Cat News: 1000s of cats DUMPED by expectant mums fearing death risk to baby | Nature | News
Some go to loving homes – others are not so lucky.
Fears that cats could end up in cots or spread diseases that could blind children were highlighted by past and current cat owners in a survey conducted for the leading cat charity, Cat Protection.
With these shocking revelations, Cat Protection is launching its #KidsandKitties campaign today, encouraging parents to keep their pets during pregnancy and beyond.
The charity states that it receives hundreds of calls annually from people wanting to give up cats over problems related to babies and children, and that they are interested in breaking the myth and keeping cats stable in the family.
A survey of past and current cat owners conducted for the charity found widespread concerns about cat litter management, toxoplasmosis, a parasitic disease that can cause eye problems, as well as scratching and injuring children or climbing into their strollers and cribs.
Almost a third of expectant parents admitted they had been warned not to give up their cats, mostly from friends or family, and one in 12 admitted giving away their pets, with the vast majority later regretting their actions.
Daniel Cummings, Cats Protection behavioral officer, explained the driving force behind the new campaign: “There seems to be a lot of conflicting advice about cats, pregnancy and children, so we’d like to stress that you don’t have to raise your cat if you can are pregnant or have young children.
“With just a few simple considerations, cats and children can live together in harmony, and there are tremendous benefits to this, such as helping children learn responsibility and compassion for living beings.”
Cats Protection offers plenty of advice to cat-loving parents and parents-to-be.
Among the tips are:
· · Play baby sounds for your cat to use (available at www.cats.org.uk/kids-and-kitties/baby.mp3).
· · Familiarize your cat with the new baby equipment like furniture and strollers, but don’t let them climb on them and think they are forbidden.
· · Improve your knowledge of cats’ body language so you can spot signs of stress when a baby arrives (visit www.cats.org.uk/behavior for information).
· · Make sure your cat has plenty of hiding spots to escape to when feeling stressed out.
· · Introduce your cat to your baby step by step.

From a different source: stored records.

(* ===== verification/OvpnControlMessage.v ===== *)
(** * Messages of the TLS control channel ([control.rs], [auth.rs])

    After the TLS handshake the two ends exchange commands as text, ended by
    a null byte: the push request and its reply, authentication failures and
    their parameters, restarts.  This file reads and writes them; the base64
    crate is a parameter.  Durations are nanoseconds. *)

From stdpp Require Import base numbers list strings.
From Stdlib Require Import ZArith Lia.
From S2P Require Import Prelude OvpnText Text IpText SocksAddr.

Local Open Scope Z_scope.

Definition COMMA : Z := 44.

(** [FromStr] of the integer types: digits after an optional sign. *)
Definition parse_unsigned (max : Z) (s : text) : option Z :=
  let s := default s (strip_prefix [Socks.PLUS] s) in
  '(x, rest) ← Socks.read_unbounded max s;
  if decide (rest = []) then Some x else None.

Definition MINUS : Z := 45.

Definition parse_signed (min max : Z) (s : text) : option Z :=
  match strip_prefix [MINUS] s with
  | Some s =>
      '(x, rest) ← Socks.read_unbounded (- min) s;
      if decide (rest = []) then Some (- x) else None
  | None => parse_unsigned max s
  end.

Definition parse_u8 : text -> option Z := parse_unsigned U8_MAX.
Definition parse_u32 : text -> option Z := parse_unsigned U32_MAX.
Definition I32_MAX : Z := 2147483647.
Definition parse_i32 : text -> option Z := parse_signed (- 2147483648) I32_MAX.

(** [Iterator::find_map]. *)
Fixpoint find_map {A B} (f : A -> option B) (l : list A) : option B :=
  match l with
  | [] => None
  | x :: l => match f x with Some y => Some y | None => find_map f l end
  end.

(** [str::trim_matches] of one ASCII character. *)
Definition trim_matches (c : Z) (s : text) : text := trim_end_matches c (trim_start_matches c s).

Module Control.

Definition TLS_PROTOCOL_FLAG_CC_EXIT : text := txt "cc-exit".
Definition TLS_PROTOCOL_FLAG_KEY_MATERIAL_EXPORT : text := txt "tls-ekm".
Definition PUSH_REQUEST_PAYLOAD : text := txt "PUSH_REQUEST".
Definition LEGACY_PULL_REQUEST_PAYLOAD : text := txt "PULL_REQUEST".
Definition PUSH_REPLY_PAYLOAD_PREFIX : text := txt "PUSH_REPLY".
Definition PUSH_UPDATE_PAYLOAD_PREFIX : text := txt "PUSH_UPDATE".

Inductive TlsControlDirective : Type :=
| Unknown | AuthFailed | AuthPending | PushReply | Restart | Halt | Exit | InfoPre | Info
| ChallengeResponse.

Global Instance TlsControlDirective_eq_dec : EqDecision TlsControlDirective.
Proof. solve_decision. Defined.

Definition NUL : Z := 0.

(** The bytes before the first [c]. *)
Fixpoint until (c : Z) (s : text) : text :=
  match s with
  | [] => []
  | b :: s => if decide (b = c) then [] else b :: until c s
  end.

Definition normalize_tls_control_message (payload : list Z) : text :=
  trim (from_utf8_lossy (until NUL payload)).

Definition normalize_control_payload (payload : list Z) : text :=
  trim (trim_matches NUL (from_utf8_lossy payload)).

Definition exact_or_parameter (input command : text) : bool :=
  bool_decide (input = command)
  || match strip_prefix command input with
     | Some remaining => starts_with_byte COMMA remaining
     | None => false
     end.

Definition classify_tls_control_directive (payload : list Z) : TlsControlDirective :=
  let normalized := normalize_tls_control_message payload in
  if decide (normalized = []) then Unknown
  else
    let upper := to_ascii_uppercase normalized in
    if exact_or_parameter upper (txt "AUTH_FAILED") then AuthFailed
    else if exact_or_parameter upper (txt "AUTH_PENDING") then AuthPending
    else if decide (txt "PUSH_" `prefix_of` upper) then PushReply
    else if exact_or_parameter upper (txt "RESTART") then Restart
    else if exact_or_parameter upper (txt "HALT") then Halt
    else if exact_or_parameter upper (txt "INFO_PRE") then InfoPre
    else if exact_or_parameter upper (txt "INFO") then Info
    else if exact_or_parameter upper (txt "CR_RESPONSE") then ChallengeResponse
    else if exact_or_parameter upper (txt "EXIT") then Exit
    else Unknown.

Definition tls_control_string_payload (payload : list Z) : list Z :=
  if decide (last payload = Some NUL) then payload else payload ++ [NUL].

Definition contains_flag (flags : list text) (expected : text) : bool :=
  existsb (fun flag => eq_ignore_ascii_case (trim flag) expected) flags.

Definition should_send_control_channel_exit (protocol_flags : list text) : bool :=
  contains_flag protocol_flags TLS_PROTOCOL_FLAG_CC_EXIT.

Definition tunnel_uses_key_material_export (key_derivation : text) (protocol_flags : list text) : bool :=
  eq_ignore_ascii_case (trim key_derivation) TLS_PROTOCOL_FLAG_KEY_MATERIAL_EXPORT
  || contains_flag protocol_flags TLS_PROTOCOL_FLAG_KEY_MATERIAL_EXPORT.

(** *** What the normalisations keep *)

Lemma until_none c s : c ∉ s -> until c s = s.
Proof.
  induction s as [|b s IH]; [done|]. intros [? ?]%not_elem_of_cons. cbn.
  rewrite decide_False by done. by rewrite IH.
Qed.

Lemma until_app c s t : c ∉ s -> until c (s ++ c :: t) = s.
Proof.
  induction s as [|b s IH]; cbn; [by rewrite decide_True|]. intros [? ?]%not_elem_of_cons.
  rewrite decide_False by done. by rewrite IH.
Qed.

End Control.

(** ** Authentication ([auth.rs]) *)

(** The crate [base64], with its standard alphabet. *)
Class Base64 := {
  base64_encode : list Z -> text;
  base64_decode : text -> option (list Z);
}.

Module Auth.
Import Control.

Definition AUTH_FAILED_PAYLOAD : text := txt "AUTH_FAILED".
Definition AUTH_PENDING_PAYLOAD : text := txt "AUTH_PENDING".

Record StagedCredentials : Type := mkStaged {
  staged_defined : bool;
  staged_interactive : bool;
  staged_username : text;
  staged_password : text;
}.

Definition no_credentials : StagedCredentials := mkStaged false false [] [].

Record AuthenticationState : Type := mkAuthenticationState {
  staged : StagedCredentials;
  sent_interactive_credentials : bool;
}.

Definition stage (s : AuthenticationState) (username password : text) (interactive : bool)
    : AuthenticationState :=
  mkAuthenticationState (mkStaged true interactive username password)
    (sent_interactive_credentials s).

Definition purge (s : AuthenticationState) : AuthenticationState :=
  mkAuthenticationState no_credentials (sent_interactive_credentials s).

Definition note_sent (s : AuthenticationState) (username password : text) (interactive : bool)
    : (text * text) * AuthenticationState :=
  ((username, password), mkAuthenticationState (staged s) interactive).

Definition decode_auth_token_username `{Base64} (encoded : text) : option text :=
  decoded ← base64_decode encoded;
  if decide (decoded = []) then None
  else Some (from_utf8_lossy (until NUL decoded)).

Definition resolve_auth_token_credentials `{Base64}
    (configured_username auth_token encoded_auth_token_user staged_username : text)
    : option (text * text) :=
  if decide (auth_token = []) then None
  else if decide (encoded_auth_token_user <> []) then
    username ← decode_auth_token_username encoded_auth_token_user;
    Some (username, auth_token)
  else
    let username := if decide (configured_username = []) then staged_username else configured_username in
    if decide (username <> []) then Some (username, auth_token) else None.

Definition is_auth_failed_payload (payload : list Z) : bool :=
  let payload := normalize_control_payload payload in
  negb (bool_decide (payload = []))
  && (eq_ignore_ascii_case payload AUTH_FAILED_PAYLOAD
      || bool_decide (txt "AUTH_FAILED," `prefix_of` to_ascii_uppercase payload)).

Definition build_auth_failed_payload (reason : text) : list Z :=
  let reason := trim reason in
  if decide (reason = []) then AUTH_FAILED_PAYLOAD
  else AUTH_FAILED_PAYLOAD ++ [COMMA] ++ reason.

Inductive AuthFailedAdvance : Type := NextAddress | NextRemote | Stay.

Record AuthFailedInfo : Type := mkAuthFailedInfo {
  failed : bool;
  temporary : bool;
  reason : text;
  backoff_seconds : Z;
  advance : AuthFailedAdvance;
}.

Definition no_failure : AuthFailedInfo := mkAuthFailedInfo false false [] 0 NextAddress.

Definition SPACE : Z := 32.

(** One flag of a temporary failure. *)
Definition apply_flag (info : AuthFailedInfo) (entry : text) : AuthFailedInfo :=
  let entry := trim entry in
  match split_once SPACE entry with
  | None => info
  | Some (keyword, value) =>
      let value := trim value in
      let keyword := to_ascii_lowercase keyword in
      if decide (keyword = txt "backoff") then
        match parse_u32 value with
        | Some backoff => mkAuthFailedInfo (failed info) (temporary info) (reason info) backoff (advance info)
        | None => info
        end
      else if decide (keyword = txt "advance") then
        let value := to_ascii_lowercase value in
        let advance :=
          if decide (value = txt "no") then Stay
          else if decide (value = txt "remote") then NextRemote
          else if decide (value = txt "addr") then NextAddress
          else advance info in
        mkAuthFailedInfo (failed info) (temporary info) (reason info) (backoff_seconds info) advance
      else info
  end.

Definition apply_auth_failed_temporary_flags (info : AuthFailedInfo) (content : text) : AuthFailedInfo :=
  foldl apply_flag info (split_on COMMA content).

Definition parse_auth_failed_payload (payload : list Z) : AuthFailedInfo :=
  let normalized := normalize_control_payload payload in
  if decide (normalized = [] \/ ~ AUTH_FAILED_PAYLOAD `prefix_of` to_ascii_uppercase normalized)
  then no_failure
  else
    let suffix := default normalized (strip_prefix AUTH_FAILED_PAYLOAD normalized) in
    if decide (suffix = []) then mkAuthFailedInfo true false [] 0 NextAddress
    else
      match strip_prefix [COMMA] suffix with
      | None => no_failure
      | Some suffix =>
          if decide (~ txt "TEMP" `prefix_of` to_ascii_uppercase suffix) then
            mkAuthFailedInfo true false (trim suffix) 0 NextAddress
          else
            let info := mkAuthFailedInfo true true [] 0 NextAddress in
            let suffix := default suffix (strip_prefix (txt "TEMP") suffix) in
            let '(info, suffix) :=
              match strip_prefix (txt "[") suffix ≫= split_once Socks.CLOSE with
              | Some (flags, rest) => (apply_auth_failed_temporary_flags info flags, rest)
              | None => (info, suffix)
              end in
            let suffix := default suffix (strip_prefix (txt ":") suffix) in
            mkAuthFailedInfo (failed info) (temporary info) (trim suffix) (backoff_seconds info) (advance info)
      end.

(** The timeout of one entry. *)
Definition timeout_entry (entry : text) : option Z :=
  let entry := trim entry in
  if decide (txt "timeout" `prefix_of` to_ascii_lowercase entry) then
    let value := trim (default entry (strip_prefix (txt "timeout") entry)) in
    parse_u32 (trim (default value (strip_prefix (txt "=") value)))
  else None.

Definition parse_auth_pending_timeout (payload : list Z) : option Z :=
  let normalized := normalize_control_payload payload in
  if decide (normalized = [] \/ ~ AUTH_PENDING_PAYLOAD `prefix_of` to_ascii_uppercase normalized)
  then None
  else
    suffix ← strip_prefix [COMMA] (default normalized (strip_prefix AUTH_PENDING_PAYLOAD normalized));
    find_map timeout_entry (split_on COMMA suffix).

Definition auth_pending_extension (hand_window renegotiation_interval : Z) (control_record : list Z) : Z :=
  let maximum := Z.max hand_window (renegotiation_interval / 2) in
  let extension := from_option from_secs hand_window (parse_auth_pending_timeout control_record) in
  Z.min extension maximum.

End Auth.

Do not force interaction or leave your baby and cat alone:
· · Take the time to give your cat daily attention as this will help relax you and her.
· · Wear disposable gloves and an apron when cleaning waste bins, or let someone else do this for you.
Emmerdale star Samantha Giles, who has two children, ages nine and five, supports the campaign.
She said, “I am a big believer in the use of cats for both calm, relaxed pregnancies and children who are learning to care for and care for an animal.
“I remember when we brought our first baby daughter home we put her in the lounge so our cats could sniff, which they did. Our cats were quite old at the time, too, and they accepted and loved our two children.
“Of course you have to be sensible and not leave a baby alone with an animal, and we made sure that we close the door to Eva’s bedroom so that the cats cannot get into her crib.
“I would definitely encourage people not to give up their cats when they are pregnant because there are so many benefits to having a pet in the family.”